Modalità operativa

Per l’Area Minori l’affido dei ragazzi avviene da parte delle istituzioni, o con decreto del Tribunale per i Minorenni, o in maniera consensuale attraverso i servizi sociali territoriali. Per l’affido di ragazzi residenti nel Comune di Salerno è in essere una convenzione che si rinnova di anno in anno.
Le comunità familiari erogano le seguenti prestazioni:
alloggio presso un’abitazione con dimensioni e caratteristiche tipiche di un alloggio destinato ad una famiglia di 6-8 persone, di cui massimo sei minori accolti, inserita nel contesto urbano;
idonea alimentazione, sia sul piano quantitativo che qualitativo, nel rispetto delle specifiche esigenze dietetiche di ogni persona accolta;
fornitura di vestiario, libri, giochi, apparecchiature tecnologiche e di quant’altro occorre per la vita personale dei bambini e dei ragazzi accolti;
cure mediche di ordinaria amministrazione e specialistiche;
opportunità di socializzazione e di partecipazione ai servizi offerti dalla comunità, come ad esempio attività sportive, culturali, ricreative, religiose;
inserimento scolastico;
educazione al lavoro ed inserimento lavorativo per gli adolescenti già in possesso del diploma di scuola media inferiore,
autosomministrazione controllata dei farmaci prescritti dal medico curante e/o specialistico.

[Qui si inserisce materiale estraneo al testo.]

(** * genedescriptions: trimming algorithms, set covering and sentence merging

    A shallow embedding of [genedescriptions/trimming.py] and of the term
    reduction and sentence merging parts of
    [genedescriptions/descriptions_generator.py].

    Conventions of the embedding:
    - a Python [set] of strings is a [gset string]; where the program
      iterates over a set or pops from it, the unspecified order is an
      explicit oracle ([pick]) and every theorem holds for all oracles;
    - an insertion-ordered [dict] whose order is observable is an
      association list;
    - an exception is the [Raise] result of the [py] type;
    - the IC score (a Python float) is a rational number;
    - a Python [str] is a [string]: its characters are bytes, compared by
      their codes;
    - an optional list or set ([value], [nodeids_blacklist], [slim_set],
      [high_priority_terms]) that the code only tests for truth is the list
      or set itself, [None] being the empty one;
    - the ontology (ontobio) is an external collaborator: a record of the
      queries the code makes, in which every node has its attributes and a
      label. *)

From Stdlib Require Import ZArith QArith Lqa Lia List Permutation Sorted OrdersEx Ascii String.
From stdpp Require Import gmap strings list.

Open Scope string_scope.
Open Scope list_scope.
Open Scope Z_scope.

(** ** Python results *)

Inductive exn : Type :=
| ValueError | IndexError | KeyError | TypeError | RecursionError.

Inductive py (A : Type) : Type :=
| Ok (a : A)
| Raise (e : exn).
Arguments Ok {A} a.
Arguments Raise {A} e.

Definition py_bind {A B} (m : py A) (k : A -> py B) : py B :=
  match m with
  | Ok a => k a
  | Raise e => Raise e
  end.

#[global] Instance py_mbind : MBind py := fun A B k m => py_bind m k.
#[global] Instance py_mret : MRet py := fun A a => Ok a.

(** Truth value of a Python [str] or [None]. *)
Definition truthy (s : option string) : bool :=
  match s with
  | Some s => negb (String.eqb s "")
  | None => false
  end.

(** [str < str]: comparison by code points. *)
Definition str_ltb (a b : string) : bool :=
  match String_as_OT.compare a b with Lt => true | _ => false end.

(** ** [sorted]: a stable sort *)

Section Sorted.
Context {A : Type} (ltb : A -> A -> bool).

Fixpoint insert_sorted (x : A) (l : list A) : list A :=
  match l with
  | [] => [x]
  | y :: l' => if ltb y x then y :: insert_sorted x l' else x :: l
  end.

(** [sorted(l, key=...)]: equal keys keep their order. *)
Definition sorted (l : list A) : list A := foldr insert_sorted [] l.

(** No element is smaller than an earlier one. *)
Definition ordered (l : list A) : Prop :=
  StronglySorted (fun a b => ltb b a = false) l.
End Sorted.

(** ** Insertion-ordered dictionaries *)

Section Dict.
Context {V : Type}.

Fixpoint dict_get (k : string) (d : list (string * V)) : option V :=
  match d with
  | [] => None
  | (k', v) :: d' => if String.eqb k k' then Some v else dict_get k d'
  end.

(** [d[k] = v]: an existing key keeps its position. *)
Fixpoint dict_set (k : string) (v : V) (d : list (string * V)) : list (string * V) :=
  match d with
  | [] => [(k, v)]
  | (k', v') :: d' =>
      if String.eqb k k' then (k, v) :: d' else (k', v') :: dict_set k v d'
  end.
End Dict.

(** [d[k].append(x)] on a [defaultdict(list)]. *)
Fixpoint dict_append {X : Type} (k : string) (x : X) (d : list (string * list X))
  : list (string * list X) :=
  match d with
  | [] => [(k, [x])]
  | (k', xs) :: d' =>
      if String.eqb k k' then (k, xs ++ [x]) :: d' else (k', xs) :: dict_append k x d'
  end.

(** ** The ontology accessor *)

Record onto_node : Type := mk_node {
  depth : Z;
  IC : Q;
  (** [node["meta"]["basicPropertyValues"]] as (pred, val) pairs; [None] when
      ["meta"] or ["basicPropertyValues"] is missing. *)
  basicPropertyValues : option (list (string * string))
}.

Record Ontology : Type := mk_ontology {
  node : string -> onto_node;
  (** [ontology.ancestors(n)]: the strict ancestors ([reflexive=False]). *)
  ancestors : string -> list string;
  parents : string -> list string;
  label : string -> string
}.

(** [ontology.ancestors(node, reflexive=True)] appends the node itself. *)
Definition ancestors_reflexive (o : Ontology) (n : string) : list string :=
  ancestors o n ++ [n].

Definition hasOBONamespace : string := "OIO:hasOBONamespace".

(** The loop
    [for basic_prop_val in ...: if pred == "OIO:hasOBONamespace": root = val]
    that the code repeats for a node: the last namespace value wins. *)
Definition node_root (n : onto_node) : option string :=
  match basicPropertyValues n with
  | None => None
  | Some bpvs =>
      fold_left (fun root bpv =>
                   if String.eqb (fst bpv) hasOBONamespace then Some (snd bpv) else root)
                bpvs None
  end.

Entro 40 giorni dall’accoglienza del minore all’interno della Comunità familiare si compila il P.E.I. (Progetto Educativo Individuale, che è la scheda in cui vengono specificati i dati anagrafici, i problemi del ragazzo, gli obiettivi intermedi e gli obiettivi finali, la descrizione delle caratteristiche del minore, le caratteristiche del percorso di accoglienza del minore all’interno della comunità familiare; tale scheda viene riesaminata dopo un mese e successivamente poi altre tre volte l’anno, a scadenze periodiche di 4 mesi; la verifica complessiva avviene per tutti ad un anno dalla prima compilazione.
Gli educatori delle comunità familiari tengono un proprio Diario di Bordo con le attività svolte e si riuniscono tra di loro ogni due settimane per valutare le reciproche attività;inoltre ogni due settimane, gli educatori incontrano lo psicologo. Di tutte queste riunioni si tengono regolari verbali tutti accuratamente conservati.
Obbligo delle comunità familiari è inviare semestralmente un rapporto alla Procura della Repubblica presso il Tribunale per i Minorenni, su format fornito dal Tribunale stesso.